One of the most celebrated decisions came during the Second World War. The person who made the decision led the Allied Forces: Dwight D. Eisenhower. If you read Cornelius Ryan’s The Longest Day, you will come across a memorable scene that has Eisenhower sitting in a room full of generals and other advisers, including weathermen. The men are discussing whether to launch an attack on the French soil, under German occupation. Some of the men tell him that the conditions in the English Channel are rough, and that any invasion will be met with a failure. Some others believe, however, that the time is right and that the invasion can no longer be postponed. As one goes through the lines leading up to Eisenhower’s command to “go,” one can almost feel a rush of adrenaline. I felt it, even though I was about four decades and a few thousand miles removed from the action in Eisenhower’s room.  In Ryan’s description of Eisenhower, a reader can  sense the presence of a well-cultivated attitude of decision-making. Great leaders seem to have this knack more than others. A recent example of hard decision-making would be that of President Obama ordering the raid on Osama Bin Laden’s  three-story home. Another good example of Obama’s decision-making abilities has to be his decision to run for president. I hear some readers say: But these decisions were not his alone; he had help. It is true that powerful leaders have able and experienced people helping them make important decisions, but despite all help, often these leaders have to make that one hard, life-changing decision themselves. How does an average person make better decisions?

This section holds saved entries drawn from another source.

(** C5. After N successful adds and no delete, starting from an empty
    store, [GET /api/tasks] returns exactly N tasks, in descending order of
    [created_at]; nothing is claimed on the order among equal timestamps.
    The tasks returned are the rows of the store, and these are the tasks the
    adds reported as created, id by id.  Toggles and lists may come in
    between. *)
Theorem list_after_adds
    (t : table) (rqs : list request) (outs : list (result response))
    (file : database) :
  rows t = [] ->
  existsb is_delete rqs = false ->
  serve rqs (store t) = (outs, file) ->
  exists t' l,
    file = store t'
    /\ get_tasks file = (Ok (Response (JArray (map task_data l)) 200), file)
    /\ Permutation l (rows t')
    /\ ids t' = created_ids outs
    /\ List.length l = successful_adds rqs outs
    /\ StronglySorted created_desc l.
Proof.
  intros Hempty Hd Hs.
  destruct (serve_length rqs t outs file Hd Hs) as [t' [-> Hlen]].
  destruct (serve_created rqs t outs (store t') Hd Hs) as [t'' [E Hids]].
  injection E as <-.
  exists t', (select_all_desc t'). split; [reflexivity|].
  split; [apply get_tasks_store|].
  split; [symmetry; apply select_all_desc_perm|].
  split; [rewrite Hids; unfold ids; now rewrite Hempty|].
  split.
  - rewrite <- (Permutation_length (select_all_desc_perm t')), Hlen, Hempty.
    reflexivity.
  - apply select_all_desc_sorted.
Qed.
Lemma handler_steady p bc ords block w o w' :
  Number block < U64.add (startBlockNum p) bc ->
  runHandler p bc ords block w = (o, w') ->
  exists evs,
    log w' = log w ++ evs /\
    stores w' = replay (stores w) evs /\
    continuous (stores w) evs /\
    dom (stores w') = dom (stores w) /\
    (exists rest,
       steady_calls (visited w (ordStoreBlock ords)) (visited w (ordFlush ords))
       = map call_of evs ++ rest) /\
    match o with
    | Return None =>
        map call_of evs
        = steady_calls (visited w (ordStoreBlock ords)) (visited w (ordFlush ords)) /\
        Forall no_error evs /\
        (forall n s', stores w' !! n = Some s' -> n ∈ ordFlush ords -> Deltas s' = [])
    | Return (Some e) =>
        exists pre last cause,
          evs = pre ++ [last] /\ Forall no_error pre /\
          ev_err last = Some cause /\ reported (call_of last) cause e
    | Panic _ =>
        (ToProtocol block = None /\ evs = [EvToProtocol (Number block)]) \/
        (exists n, n ∈ storeNames /\ stores w !! n = None)
    | Fatal _ => False
    end.
Proof.
  intros Hlt H. unfold runHandler, run, handler in H.
  destruct (U64.add (startBlockNum p) bc <=? Number block) eqn:Hc;
    [apply Z.leb_le in Hc; lia|]. clear Hc.
  set (tail := bind (storeAll block (ordStoreBlock ords)) _) in H.
  unfold toProtocol, intr_SetCurrentBlock, pairExtractor_Map, pairsStateBuilder_BuildState,
    subscriptionHub_BroadcastDeltas, PrintDeltas, reservesExtractor_Map,
    pricesStateBuilder_BuildState, swapsExtractor_Map, totalPairsStateBuilder_BuildState,
    volume24hStateBuilder_BuildState in H.
  unfold bind, ret, emit, getIntr, putIntr, getHub, putHub, getStore, putStore, check, return_, panic in H.
  exec H.
  all: simplify_eq.
  (* The runs that end before the loops. *)
  all: try solve
    [ cbn [log stores]; rewrite <- ?app_assoc; cbn [app];
      eexists; split; [reflexivity|];
      split; [reflexivity|];
      split; [cbn [continuous sees effect foldl fst snd]; lookups;
              repeat split; repeat constructor; cbn [fst snd]; lookups;
              eauto|];
      split; [same_dom|];
      split; [eexists; unfold steady_calls, front_calls; cbn [map call_of app]; reflexivity|];
      lazymatch goal with
      | |- exists pre last cause, ?l = _ /\ _ =>
          exists (removelast l), (List.last l EvBanner);
          cbn [removelast List.last]; eexists;
          split; [reflexivity|]; split; [repeat constructor|];
          split; [reflexivity|]; cbn [call_of reported];
          try reflexivity; unfold wraps_with_context; eauto
      | |- _ \/ _ =>
          first [ left; split; [first [assumption | reflexivity] | reflexivity]
                | right; eexists; split; [|eassumption];
                  unfold storeNames; repeat constructor ]
      end ].
  (* The runs that reach the loops. *)
  all: subst tail.
  all: lazymatch goal with
       | Hs : bind (storeAll _ _) _ ?W = _ |- _ =>
         apply tail_spec in Hs;
         destruct Hs as (evs1 & Hl1 & Hst1 & Hc1 & Hd1 & Hcase);
         assert (HvS : visited W (ordStoreBlock ords) = visited w (ordStoreBlock ords))
           by (apply visited_dom; cbn [stores]; same_dom);
         assert (HvF : visited W (ordFlush ords) = visited w (ordFlush ords))
           by (apply visited_dom; cbn [stores]; same_dom);
         rewrite HvS, ?HvF in Hcase; clear HvS HvF;
         cbn [log stores] in Hl1, Hst1, Hc1, Hd1;
         rewrite <- ?app_assoc in Hl1; cbn [app] in Hl1;
         unfold replay in Hst1;
         destruct Hcase as [(Hr & Hcalls & Hne & Hdl)
                           | (pre & last & e & rest & Hr & -> & Hne & He & [n Hn] & Hrest)];
         simplify_eq
       end.
  all: (eexists; split; [exact Hl1|]).
  all: (split; [unfold replay; cbn [foldl effect fst snd]; exact Hst1|]).
  all: (split; [cbn [continuous sees effect foldl fst snd]; lookups;
                repeat split; repeat constructor; cbn [fst snd]; lookups;
                eauto|]).
  all: (split; [rewrite Hd1; same_dom|]).
  - split; [exists []; rewrite app_nil_r|];
      (unfold steady_calls, front_calls; cbn [map call_of app]; rewrite Hcalls; try reflexivity).
    split; [reflexivity|].
    split; [repeat (constructor; [reflexivity|]); exact Hne | exact Hdl].
  - split.
    + exists (rest ++ map CFlush (visited w (ordFlush ords))).
      unfold steady_calls, front_calls; cbn [map call_of app].
      rewrite Hrest, <- app_assoc. reflexivity.
    + lazymatch goal with
      | |- exists _ _ _, ?l = _ /\ _ =>
          let rec front l :=
            lazymatch l with
            | ?a :: ?t => let f := front t in constr:(a :: f)
            | _ => constr:(@nil Event)
            end in
          let f := front l in exists (f ++ pre), last, e
      end.
      split; [cbn [app]; reflexivity|].
      split; [cbn [app]; repeat (constructor; [reflexivity|]); exact Hne|].
      split; [exact He|]. rewrite Hn. reflexivity.
Qed.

A few years ago, Randy Pausch, a dying, cancer-stricken professor of computer science at Carnegie Mellon University, gave a lecture about time management to an auditorium full of people at the University of Virginia. In his lecture, he mentioned Stephen Covey’s four-quadrant guide to decision-making (see below; the numbers indicate priority):

Due soon Not due soon
Important 1 2
Not important 3 4

One may fill these quadrants every month, every quarter, every semester, or every year. Alternatively, one may take a task-based approach and fill the quadrants with different tasks, perhaps by modifying the framework. What strategies or habits do you follow to make decisions?